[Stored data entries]
* * *

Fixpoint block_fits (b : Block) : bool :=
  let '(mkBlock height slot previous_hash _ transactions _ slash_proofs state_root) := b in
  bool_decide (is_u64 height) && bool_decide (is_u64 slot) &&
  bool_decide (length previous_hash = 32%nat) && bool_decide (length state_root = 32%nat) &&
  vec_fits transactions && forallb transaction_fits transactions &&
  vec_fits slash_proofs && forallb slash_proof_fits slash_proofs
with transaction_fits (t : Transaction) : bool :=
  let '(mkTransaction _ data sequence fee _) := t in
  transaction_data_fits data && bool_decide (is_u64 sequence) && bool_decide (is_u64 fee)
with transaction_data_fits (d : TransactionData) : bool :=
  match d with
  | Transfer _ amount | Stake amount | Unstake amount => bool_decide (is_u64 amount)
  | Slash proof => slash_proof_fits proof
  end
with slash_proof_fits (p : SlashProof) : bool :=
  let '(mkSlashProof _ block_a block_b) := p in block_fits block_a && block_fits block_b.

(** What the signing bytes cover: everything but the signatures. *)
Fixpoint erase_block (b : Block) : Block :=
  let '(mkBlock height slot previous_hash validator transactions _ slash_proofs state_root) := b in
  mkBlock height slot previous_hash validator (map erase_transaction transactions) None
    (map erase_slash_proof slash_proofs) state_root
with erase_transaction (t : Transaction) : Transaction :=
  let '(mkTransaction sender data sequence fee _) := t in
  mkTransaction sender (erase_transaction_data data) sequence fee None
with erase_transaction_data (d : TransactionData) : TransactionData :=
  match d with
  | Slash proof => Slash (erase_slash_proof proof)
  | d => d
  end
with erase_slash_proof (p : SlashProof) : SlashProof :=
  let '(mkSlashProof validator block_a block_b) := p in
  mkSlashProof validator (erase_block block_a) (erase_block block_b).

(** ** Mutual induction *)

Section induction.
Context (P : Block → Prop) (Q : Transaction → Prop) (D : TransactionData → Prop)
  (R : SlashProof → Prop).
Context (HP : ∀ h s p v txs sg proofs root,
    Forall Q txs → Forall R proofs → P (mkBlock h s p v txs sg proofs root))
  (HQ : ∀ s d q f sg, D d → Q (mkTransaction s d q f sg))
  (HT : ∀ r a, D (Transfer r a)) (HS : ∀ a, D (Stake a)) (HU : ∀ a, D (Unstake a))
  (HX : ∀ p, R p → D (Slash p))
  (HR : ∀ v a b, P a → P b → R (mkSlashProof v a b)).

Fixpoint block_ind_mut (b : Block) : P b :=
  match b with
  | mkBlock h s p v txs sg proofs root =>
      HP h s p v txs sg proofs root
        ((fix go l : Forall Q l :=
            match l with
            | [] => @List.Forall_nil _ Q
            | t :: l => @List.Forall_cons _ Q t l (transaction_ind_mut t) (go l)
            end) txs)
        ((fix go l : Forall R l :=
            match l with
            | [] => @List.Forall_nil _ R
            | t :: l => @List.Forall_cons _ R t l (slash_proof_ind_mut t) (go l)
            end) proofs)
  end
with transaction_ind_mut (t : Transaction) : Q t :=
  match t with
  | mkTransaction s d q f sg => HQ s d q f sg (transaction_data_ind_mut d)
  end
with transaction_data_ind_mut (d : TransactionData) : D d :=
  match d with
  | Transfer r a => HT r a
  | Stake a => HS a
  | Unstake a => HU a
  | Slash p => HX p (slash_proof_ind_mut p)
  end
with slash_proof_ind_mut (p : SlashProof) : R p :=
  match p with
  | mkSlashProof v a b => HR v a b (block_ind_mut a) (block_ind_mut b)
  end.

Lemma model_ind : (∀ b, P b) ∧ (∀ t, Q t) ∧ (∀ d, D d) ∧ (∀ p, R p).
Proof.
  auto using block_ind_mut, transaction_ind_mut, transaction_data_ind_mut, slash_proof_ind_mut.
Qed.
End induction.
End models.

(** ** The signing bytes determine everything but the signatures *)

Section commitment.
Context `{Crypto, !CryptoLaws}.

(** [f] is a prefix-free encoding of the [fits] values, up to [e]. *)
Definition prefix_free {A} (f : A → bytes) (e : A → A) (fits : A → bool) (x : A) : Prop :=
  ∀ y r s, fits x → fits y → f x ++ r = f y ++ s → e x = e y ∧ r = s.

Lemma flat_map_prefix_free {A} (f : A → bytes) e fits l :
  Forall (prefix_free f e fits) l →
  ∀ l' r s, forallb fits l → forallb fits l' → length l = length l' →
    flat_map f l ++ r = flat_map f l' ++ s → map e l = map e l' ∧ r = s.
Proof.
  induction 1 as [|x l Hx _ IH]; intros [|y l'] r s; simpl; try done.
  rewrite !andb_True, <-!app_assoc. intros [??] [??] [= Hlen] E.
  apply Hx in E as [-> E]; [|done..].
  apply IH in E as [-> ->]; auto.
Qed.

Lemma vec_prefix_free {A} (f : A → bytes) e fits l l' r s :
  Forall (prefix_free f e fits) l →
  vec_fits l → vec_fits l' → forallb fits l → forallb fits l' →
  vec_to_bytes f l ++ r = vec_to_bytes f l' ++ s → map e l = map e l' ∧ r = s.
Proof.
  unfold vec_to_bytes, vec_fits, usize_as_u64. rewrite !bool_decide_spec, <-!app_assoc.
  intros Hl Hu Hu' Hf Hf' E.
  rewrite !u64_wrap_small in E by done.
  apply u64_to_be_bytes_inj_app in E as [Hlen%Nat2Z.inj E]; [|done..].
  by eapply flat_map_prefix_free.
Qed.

* * *

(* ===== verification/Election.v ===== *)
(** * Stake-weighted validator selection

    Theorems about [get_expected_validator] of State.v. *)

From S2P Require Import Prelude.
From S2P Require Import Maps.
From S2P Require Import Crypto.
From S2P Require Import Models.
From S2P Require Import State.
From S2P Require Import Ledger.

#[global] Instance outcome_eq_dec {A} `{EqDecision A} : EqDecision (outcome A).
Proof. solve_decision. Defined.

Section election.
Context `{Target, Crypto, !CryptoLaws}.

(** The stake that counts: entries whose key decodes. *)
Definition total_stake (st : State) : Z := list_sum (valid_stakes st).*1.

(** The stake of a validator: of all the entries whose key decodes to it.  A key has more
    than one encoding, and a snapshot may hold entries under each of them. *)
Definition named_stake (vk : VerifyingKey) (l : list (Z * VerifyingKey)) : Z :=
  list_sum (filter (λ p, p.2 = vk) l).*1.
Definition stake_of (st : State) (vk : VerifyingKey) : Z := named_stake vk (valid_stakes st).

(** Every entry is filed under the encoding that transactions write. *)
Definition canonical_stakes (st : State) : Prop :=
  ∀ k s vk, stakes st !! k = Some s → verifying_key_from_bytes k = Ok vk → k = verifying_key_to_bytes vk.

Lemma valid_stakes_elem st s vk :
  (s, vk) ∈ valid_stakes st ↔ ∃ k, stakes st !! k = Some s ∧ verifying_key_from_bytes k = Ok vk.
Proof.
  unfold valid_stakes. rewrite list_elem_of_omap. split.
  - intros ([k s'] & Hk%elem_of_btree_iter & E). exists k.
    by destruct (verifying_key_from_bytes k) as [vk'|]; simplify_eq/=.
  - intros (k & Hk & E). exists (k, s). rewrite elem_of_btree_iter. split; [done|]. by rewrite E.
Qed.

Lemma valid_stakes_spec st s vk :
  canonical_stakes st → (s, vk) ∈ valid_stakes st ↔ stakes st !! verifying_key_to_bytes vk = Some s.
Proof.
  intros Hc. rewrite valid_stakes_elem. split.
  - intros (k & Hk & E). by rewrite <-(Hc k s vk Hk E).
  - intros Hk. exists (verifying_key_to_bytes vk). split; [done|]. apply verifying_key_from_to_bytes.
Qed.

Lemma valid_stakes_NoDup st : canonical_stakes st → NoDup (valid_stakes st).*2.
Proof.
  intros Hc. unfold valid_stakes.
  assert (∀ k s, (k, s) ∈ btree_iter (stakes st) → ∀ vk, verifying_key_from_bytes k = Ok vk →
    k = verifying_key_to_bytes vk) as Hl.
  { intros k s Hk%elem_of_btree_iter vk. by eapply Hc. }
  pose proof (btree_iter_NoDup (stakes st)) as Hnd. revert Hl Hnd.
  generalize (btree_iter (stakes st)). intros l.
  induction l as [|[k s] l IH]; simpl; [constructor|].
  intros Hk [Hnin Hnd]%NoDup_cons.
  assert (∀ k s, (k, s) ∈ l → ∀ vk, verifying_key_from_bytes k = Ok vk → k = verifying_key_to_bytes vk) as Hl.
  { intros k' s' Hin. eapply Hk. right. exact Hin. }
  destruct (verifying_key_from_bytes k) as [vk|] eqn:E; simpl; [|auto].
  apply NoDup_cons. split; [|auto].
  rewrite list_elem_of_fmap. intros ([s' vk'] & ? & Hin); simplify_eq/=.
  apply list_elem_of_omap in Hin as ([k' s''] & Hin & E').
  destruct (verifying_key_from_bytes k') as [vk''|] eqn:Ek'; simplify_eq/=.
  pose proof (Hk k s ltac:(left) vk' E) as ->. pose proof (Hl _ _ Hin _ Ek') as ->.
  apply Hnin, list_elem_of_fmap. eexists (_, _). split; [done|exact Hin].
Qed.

* * *

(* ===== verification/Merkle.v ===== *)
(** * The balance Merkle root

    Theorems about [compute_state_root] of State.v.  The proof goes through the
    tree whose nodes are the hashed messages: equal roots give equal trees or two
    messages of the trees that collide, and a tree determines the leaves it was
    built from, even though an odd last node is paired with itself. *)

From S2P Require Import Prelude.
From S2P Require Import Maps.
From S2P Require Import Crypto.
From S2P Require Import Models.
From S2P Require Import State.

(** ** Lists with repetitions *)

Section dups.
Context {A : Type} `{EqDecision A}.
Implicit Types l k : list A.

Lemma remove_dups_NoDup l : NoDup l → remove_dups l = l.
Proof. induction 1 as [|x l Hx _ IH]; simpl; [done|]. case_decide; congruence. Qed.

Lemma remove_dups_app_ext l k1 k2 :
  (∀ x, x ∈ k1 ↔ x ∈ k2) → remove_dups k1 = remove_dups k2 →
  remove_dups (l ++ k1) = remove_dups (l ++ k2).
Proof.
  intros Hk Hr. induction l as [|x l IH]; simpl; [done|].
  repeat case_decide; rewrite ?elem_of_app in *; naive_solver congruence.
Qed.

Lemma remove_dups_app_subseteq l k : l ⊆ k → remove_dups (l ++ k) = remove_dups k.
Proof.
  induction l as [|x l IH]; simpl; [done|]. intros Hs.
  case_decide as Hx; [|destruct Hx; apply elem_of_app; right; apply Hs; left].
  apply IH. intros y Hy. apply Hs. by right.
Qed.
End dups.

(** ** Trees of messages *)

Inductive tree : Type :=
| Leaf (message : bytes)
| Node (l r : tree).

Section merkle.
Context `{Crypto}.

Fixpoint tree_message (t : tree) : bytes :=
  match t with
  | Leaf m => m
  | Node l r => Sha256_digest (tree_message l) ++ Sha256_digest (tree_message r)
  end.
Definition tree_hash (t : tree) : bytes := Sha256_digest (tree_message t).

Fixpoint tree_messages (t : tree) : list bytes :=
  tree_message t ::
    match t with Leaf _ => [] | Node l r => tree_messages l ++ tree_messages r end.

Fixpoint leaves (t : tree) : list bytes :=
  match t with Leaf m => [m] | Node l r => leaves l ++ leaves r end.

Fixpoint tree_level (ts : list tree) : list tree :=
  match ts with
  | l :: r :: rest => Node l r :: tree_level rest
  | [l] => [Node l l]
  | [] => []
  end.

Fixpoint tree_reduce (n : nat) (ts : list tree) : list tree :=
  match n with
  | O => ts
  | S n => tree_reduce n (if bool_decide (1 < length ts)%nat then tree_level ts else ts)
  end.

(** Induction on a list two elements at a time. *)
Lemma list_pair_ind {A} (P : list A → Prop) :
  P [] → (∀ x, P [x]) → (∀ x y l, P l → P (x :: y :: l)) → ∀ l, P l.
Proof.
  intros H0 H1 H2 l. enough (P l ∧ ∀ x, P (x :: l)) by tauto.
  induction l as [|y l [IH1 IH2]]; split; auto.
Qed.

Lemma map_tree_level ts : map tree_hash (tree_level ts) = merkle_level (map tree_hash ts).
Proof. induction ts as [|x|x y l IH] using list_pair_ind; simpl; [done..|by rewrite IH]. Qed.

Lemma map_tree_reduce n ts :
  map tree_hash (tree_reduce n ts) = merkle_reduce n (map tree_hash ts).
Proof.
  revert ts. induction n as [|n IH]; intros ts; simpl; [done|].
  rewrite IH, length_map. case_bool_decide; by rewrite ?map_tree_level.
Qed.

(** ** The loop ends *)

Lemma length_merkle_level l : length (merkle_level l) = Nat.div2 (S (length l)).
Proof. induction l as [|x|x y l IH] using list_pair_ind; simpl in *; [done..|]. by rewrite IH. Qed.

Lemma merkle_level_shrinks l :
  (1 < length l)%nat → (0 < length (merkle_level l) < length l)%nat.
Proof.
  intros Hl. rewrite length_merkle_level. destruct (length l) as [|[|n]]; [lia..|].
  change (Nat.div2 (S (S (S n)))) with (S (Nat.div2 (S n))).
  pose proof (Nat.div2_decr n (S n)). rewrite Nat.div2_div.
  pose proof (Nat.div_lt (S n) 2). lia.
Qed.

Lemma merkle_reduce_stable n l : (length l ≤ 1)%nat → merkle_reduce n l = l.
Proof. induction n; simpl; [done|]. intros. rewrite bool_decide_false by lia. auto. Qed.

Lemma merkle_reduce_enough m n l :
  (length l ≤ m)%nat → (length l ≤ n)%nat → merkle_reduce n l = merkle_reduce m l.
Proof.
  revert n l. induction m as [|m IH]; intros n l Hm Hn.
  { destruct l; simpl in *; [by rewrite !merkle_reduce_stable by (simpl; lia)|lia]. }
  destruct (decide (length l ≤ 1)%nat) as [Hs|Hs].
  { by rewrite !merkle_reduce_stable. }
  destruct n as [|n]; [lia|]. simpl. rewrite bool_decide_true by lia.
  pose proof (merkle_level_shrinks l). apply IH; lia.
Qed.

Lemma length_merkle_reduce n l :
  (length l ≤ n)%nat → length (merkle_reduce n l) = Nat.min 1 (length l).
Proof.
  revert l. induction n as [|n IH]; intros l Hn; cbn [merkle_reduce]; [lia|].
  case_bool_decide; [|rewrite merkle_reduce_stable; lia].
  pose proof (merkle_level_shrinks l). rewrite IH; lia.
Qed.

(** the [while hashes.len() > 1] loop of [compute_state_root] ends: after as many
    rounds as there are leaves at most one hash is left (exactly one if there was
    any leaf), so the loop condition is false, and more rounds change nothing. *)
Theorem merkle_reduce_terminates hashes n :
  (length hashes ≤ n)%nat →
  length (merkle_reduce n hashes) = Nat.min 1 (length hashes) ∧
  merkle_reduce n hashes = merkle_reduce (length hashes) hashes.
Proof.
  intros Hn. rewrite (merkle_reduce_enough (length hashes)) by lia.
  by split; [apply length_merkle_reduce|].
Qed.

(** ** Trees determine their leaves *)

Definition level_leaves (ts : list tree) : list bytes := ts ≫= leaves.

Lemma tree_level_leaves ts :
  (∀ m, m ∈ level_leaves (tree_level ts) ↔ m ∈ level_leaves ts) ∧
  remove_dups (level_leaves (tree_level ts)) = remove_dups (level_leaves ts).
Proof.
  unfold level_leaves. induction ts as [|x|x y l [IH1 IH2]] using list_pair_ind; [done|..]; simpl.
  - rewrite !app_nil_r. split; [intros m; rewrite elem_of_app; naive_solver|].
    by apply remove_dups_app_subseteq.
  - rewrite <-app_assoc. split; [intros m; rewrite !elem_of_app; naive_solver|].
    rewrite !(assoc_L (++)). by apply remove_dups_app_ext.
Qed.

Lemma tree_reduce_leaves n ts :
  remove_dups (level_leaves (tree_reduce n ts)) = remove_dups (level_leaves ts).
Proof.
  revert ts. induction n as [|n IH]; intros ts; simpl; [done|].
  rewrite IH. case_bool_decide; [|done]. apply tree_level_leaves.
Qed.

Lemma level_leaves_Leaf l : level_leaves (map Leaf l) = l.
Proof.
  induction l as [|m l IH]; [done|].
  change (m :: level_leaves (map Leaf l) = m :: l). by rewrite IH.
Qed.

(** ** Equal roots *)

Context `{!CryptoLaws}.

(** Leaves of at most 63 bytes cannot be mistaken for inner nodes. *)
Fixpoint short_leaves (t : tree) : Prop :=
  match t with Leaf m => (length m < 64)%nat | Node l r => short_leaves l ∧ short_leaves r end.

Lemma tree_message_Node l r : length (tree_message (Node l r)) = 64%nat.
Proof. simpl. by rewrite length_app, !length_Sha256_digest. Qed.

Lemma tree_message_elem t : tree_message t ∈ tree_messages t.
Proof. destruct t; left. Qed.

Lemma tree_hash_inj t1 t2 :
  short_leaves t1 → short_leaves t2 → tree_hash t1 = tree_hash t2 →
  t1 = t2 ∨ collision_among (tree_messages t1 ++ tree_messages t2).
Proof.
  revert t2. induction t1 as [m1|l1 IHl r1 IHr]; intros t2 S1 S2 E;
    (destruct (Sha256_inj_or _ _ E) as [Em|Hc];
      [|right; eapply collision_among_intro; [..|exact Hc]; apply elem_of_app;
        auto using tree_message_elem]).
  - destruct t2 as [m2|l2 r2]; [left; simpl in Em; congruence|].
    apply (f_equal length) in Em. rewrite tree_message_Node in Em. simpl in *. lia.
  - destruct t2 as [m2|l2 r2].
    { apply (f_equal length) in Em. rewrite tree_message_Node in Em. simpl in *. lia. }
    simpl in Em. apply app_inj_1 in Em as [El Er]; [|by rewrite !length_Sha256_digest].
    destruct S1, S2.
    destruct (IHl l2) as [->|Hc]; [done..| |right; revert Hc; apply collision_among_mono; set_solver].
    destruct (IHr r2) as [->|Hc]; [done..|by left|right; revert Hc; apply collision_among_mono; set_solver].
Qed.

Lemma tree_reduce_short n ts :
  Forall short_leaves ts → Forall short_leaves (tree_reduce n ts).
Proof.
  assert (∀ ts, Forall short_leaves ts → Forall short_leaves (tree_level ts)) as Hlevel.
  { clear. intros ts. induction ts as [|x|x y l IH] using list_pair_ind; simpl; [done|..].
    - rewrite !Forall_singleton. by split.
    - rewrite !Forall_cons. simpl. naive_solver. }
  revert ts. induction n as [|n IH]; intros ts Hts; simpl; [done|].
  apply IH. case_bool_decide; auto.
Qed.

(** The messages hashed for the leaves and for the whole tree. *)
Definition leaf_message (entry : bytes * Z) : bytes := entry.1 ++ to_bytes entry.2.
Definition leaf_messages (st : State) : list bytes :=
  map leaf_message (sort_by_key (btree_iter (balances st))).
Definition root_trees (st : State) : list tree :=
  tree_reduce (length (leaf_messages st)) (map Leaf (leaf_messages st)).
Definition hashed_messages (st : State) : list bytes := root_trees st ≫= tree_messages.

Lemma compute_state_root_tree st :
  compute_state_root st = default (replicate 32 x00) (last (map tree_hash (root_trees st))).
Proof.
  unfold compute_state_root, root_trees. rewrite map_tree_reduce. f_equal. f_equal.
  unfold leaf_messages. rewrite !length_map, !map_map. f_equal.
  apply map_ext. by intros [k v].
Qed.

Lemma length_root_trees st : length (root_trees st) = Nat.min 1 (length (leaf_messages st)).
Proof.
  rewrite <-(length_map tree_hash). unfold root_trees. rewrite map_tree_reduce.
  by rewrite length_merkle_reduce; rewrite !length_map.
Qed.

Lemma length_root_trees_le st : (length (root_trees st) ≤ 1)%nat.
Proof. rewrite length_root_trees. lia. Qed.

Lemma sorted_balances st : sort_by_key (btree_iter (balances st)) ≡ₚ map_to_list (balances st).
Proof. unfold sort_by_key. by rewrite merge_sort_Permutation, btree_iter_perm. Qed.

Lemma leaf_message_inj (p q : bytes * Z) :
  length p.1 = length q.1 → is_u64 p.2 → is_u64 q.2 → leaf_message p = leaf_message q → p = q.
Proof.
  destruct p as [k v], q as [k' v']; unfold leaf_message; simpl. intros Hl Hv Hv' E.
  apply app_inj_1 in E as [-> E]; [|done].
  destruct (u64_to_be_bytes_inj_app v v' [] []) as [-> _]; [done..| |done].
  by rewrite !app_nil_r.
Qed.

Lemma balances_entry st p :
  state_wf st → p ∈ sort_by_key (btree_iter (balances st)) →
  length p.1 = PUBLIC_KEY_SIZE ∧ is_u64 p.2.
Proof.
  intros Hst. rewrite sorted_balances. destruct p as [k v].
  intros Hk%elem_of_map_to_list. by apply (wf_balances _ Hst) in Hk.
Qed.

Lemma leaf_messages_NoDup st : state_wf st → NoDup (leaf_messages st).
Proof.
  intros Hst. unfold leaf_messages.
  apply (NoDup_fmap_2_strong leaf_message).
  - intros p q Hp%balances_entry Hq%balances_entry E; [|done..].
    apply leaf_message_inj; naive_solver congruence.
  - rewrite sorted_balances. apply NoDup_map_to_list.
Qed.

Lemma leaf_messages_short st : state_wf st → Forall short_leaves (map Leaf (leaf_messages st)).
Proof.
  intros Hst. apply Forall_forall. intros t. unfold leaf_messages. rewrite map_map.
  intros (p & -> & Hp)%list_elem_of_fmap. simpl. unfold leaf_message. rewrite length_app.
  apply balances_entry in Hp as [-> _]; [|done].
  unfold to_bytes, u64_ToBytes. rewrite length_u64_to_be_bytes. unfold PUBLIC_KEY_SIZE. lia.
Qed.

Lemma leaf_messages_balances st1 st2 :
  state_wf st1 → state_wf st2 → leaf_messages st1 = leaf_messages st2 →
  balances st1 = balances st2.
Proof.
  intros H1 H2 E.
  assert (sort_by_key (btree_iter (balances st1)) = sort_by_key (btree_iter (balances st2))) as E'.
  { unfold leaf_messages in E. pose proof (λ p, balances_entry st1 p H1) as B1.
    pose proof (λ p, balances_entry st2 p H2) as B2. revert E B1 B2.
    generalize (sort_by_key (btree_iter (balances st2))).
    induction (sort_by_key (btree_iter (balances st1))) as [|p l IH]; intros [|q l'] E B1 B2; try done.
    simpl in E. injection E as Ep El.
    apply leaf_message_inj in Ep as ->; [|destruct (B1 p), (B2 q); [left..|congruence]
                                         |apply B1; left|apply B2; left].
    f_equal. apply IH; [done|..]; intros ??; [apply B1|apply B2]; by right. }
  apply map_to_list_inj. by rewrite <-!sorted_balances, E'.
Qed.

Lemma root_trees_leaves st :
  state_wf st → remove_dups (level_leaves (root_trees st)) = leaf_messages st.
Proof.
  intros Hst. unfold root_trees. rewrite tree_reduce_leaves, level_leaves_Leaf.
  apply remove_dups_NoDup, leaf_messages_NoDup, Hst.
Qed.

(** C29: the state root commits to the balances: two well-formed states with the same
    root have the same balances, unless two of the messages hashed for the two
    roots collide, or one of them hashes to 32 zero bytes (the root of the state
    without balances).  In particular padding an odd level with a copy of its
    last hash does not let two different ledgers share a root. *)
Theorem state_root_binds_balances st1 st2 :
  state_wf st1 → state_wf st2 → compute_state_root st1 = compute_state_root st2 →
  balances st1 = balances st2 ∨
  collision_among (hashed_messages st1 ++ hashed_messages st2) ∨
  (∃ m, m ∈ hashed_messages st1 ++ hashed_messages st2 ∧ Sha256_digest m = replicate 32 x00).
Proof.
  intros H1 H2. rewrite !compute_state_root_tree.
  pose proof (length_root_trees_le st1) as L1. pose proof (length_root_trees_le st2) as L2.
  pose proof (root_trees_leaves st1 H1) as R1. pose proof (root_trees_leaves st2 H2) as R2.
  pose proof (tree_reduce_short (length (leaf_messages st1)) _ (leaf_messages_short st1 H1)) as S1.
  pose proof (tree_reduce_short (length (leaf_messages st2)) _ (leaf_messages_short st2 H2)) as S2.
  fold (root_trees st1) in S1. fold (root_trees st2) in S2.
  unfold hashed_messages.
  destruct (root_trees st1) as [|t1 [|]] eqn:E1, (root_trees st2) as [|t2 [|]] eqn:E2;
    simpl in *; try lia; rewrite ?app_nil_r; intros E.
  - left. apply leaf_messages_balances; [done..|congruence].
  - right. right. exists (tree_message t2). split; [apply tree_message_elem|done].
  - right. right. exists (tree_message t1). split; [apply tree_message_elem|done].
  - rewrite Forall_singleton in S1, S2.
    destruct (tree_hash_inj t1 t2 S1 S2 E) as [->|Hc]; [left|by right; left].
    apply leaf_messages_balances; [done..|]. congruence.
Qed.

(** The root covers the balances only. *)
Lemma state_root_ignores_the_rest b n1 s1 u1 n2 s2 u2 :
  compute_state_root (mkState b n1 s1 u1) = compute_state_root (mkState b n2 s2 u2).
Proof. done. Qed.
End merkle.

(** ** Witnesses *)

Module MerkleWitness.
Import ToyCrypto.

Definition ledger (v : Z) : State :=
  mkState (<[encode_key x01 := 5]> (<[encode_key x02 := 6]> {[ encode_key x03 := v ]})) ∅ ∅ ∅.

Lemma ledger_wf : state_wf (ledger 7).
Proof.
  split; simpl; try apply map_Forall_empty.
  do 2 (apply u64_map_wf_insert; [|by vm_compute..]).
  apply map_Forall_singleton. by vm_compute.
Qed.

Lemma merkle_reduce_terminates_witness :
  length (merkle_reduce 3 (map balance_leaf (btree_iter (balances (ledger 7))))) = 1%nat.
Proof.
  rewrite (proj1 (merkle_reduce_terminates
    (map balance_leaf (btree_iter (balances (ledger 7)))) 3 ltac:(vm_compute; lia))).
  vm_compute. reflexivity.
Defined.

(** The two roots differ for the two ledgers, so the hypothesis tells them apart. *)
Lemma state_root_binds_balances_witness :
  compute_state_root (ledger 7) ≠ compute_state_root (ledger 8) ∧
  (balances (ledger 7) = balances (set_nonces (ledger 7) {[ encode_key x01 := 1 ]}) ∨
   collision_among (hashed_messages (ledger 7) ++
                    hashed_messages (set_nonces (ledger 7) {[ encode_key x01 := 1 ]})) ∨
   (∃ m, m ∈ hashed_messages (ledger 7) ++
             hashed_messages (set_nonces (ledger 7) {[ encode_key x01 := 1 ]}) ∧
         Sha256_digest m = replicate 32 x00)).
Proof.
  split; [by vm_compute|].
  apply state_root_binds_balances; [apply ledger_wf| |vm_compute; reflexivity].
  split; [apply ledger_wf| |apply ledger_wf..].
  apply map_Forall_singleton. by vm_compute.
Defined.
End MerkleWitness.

* * *

■ **TASK TO COMPLETE**: Starting at the line above that contains "mkTransaction sender (erase_transaction_data", write out each line exactly until the line that contains "with transaction_ind_mut (t" has been written, and stop there.

■ **TASK ANSWER**:
  mkTransaction sender (erase_transaction_data data) sequence fee None
with erase_transaction_data (d : TransactionData) : TransactionData :=
  match d with
  | Slash proof => Slash (erase_slash_proof proof)
  | d => d
  end
with erase_slash_proof (p : SlashProof) : SlashProof :=
  let '(mkSlashProof validator block_a block_b) := p in
  mkSlashProof validator (erase_block block_a) (erase_block block_b).

(** ** Mutual induction *)

Section induction.
Context (P : Block → Prop) (Q : Transaction → Prop) (D : TransactionData → Prop)
  (R : SlashProof → Prop).
Context (HP : ∀ h s p v txs sg proofs root,
    Forall Q txs → Forall R proofs → P (mkBlock h s p v txs sg proofs root))
  (HQ : ∀ s d q f sg, D d → Q (mkTransaction s d q f sg))
  (HT : ∀ r a, D (Transfer r a)) (HS : ∀ a, D (Stake a)) (HU : ∀ a, D (Unstake a))
  (HX : ∀ p, R p → D (Slash p))
  (HR : ∀ v a b, P a → P b → R (mkSlashProof v a b)).

Fixpoint block_ind_mut (b : Block) : P b :=
  match b with
  | mkBlock h s p v txs sg proofs root =>
      HP h s p v txs sg proofs root
        ((fix go l : Forall Q l :=
            match l with
            | [] => @List.Forall_nil _ Q
            | t :: l => @List.Forall_cons _ Q t l (transaction_ind_mut t) (go l)
            end) txs)
        ((fix go l : Forall R l :=
            match l with
            | [] => @List.Forall_nil _ R
            | t :: l => @List.Forall_cons _ R t l (slash_proof_ind_mut t) (go l)
            end) proofs)
  end
with transaction_ind_mut (t : Transaction) : Q t :=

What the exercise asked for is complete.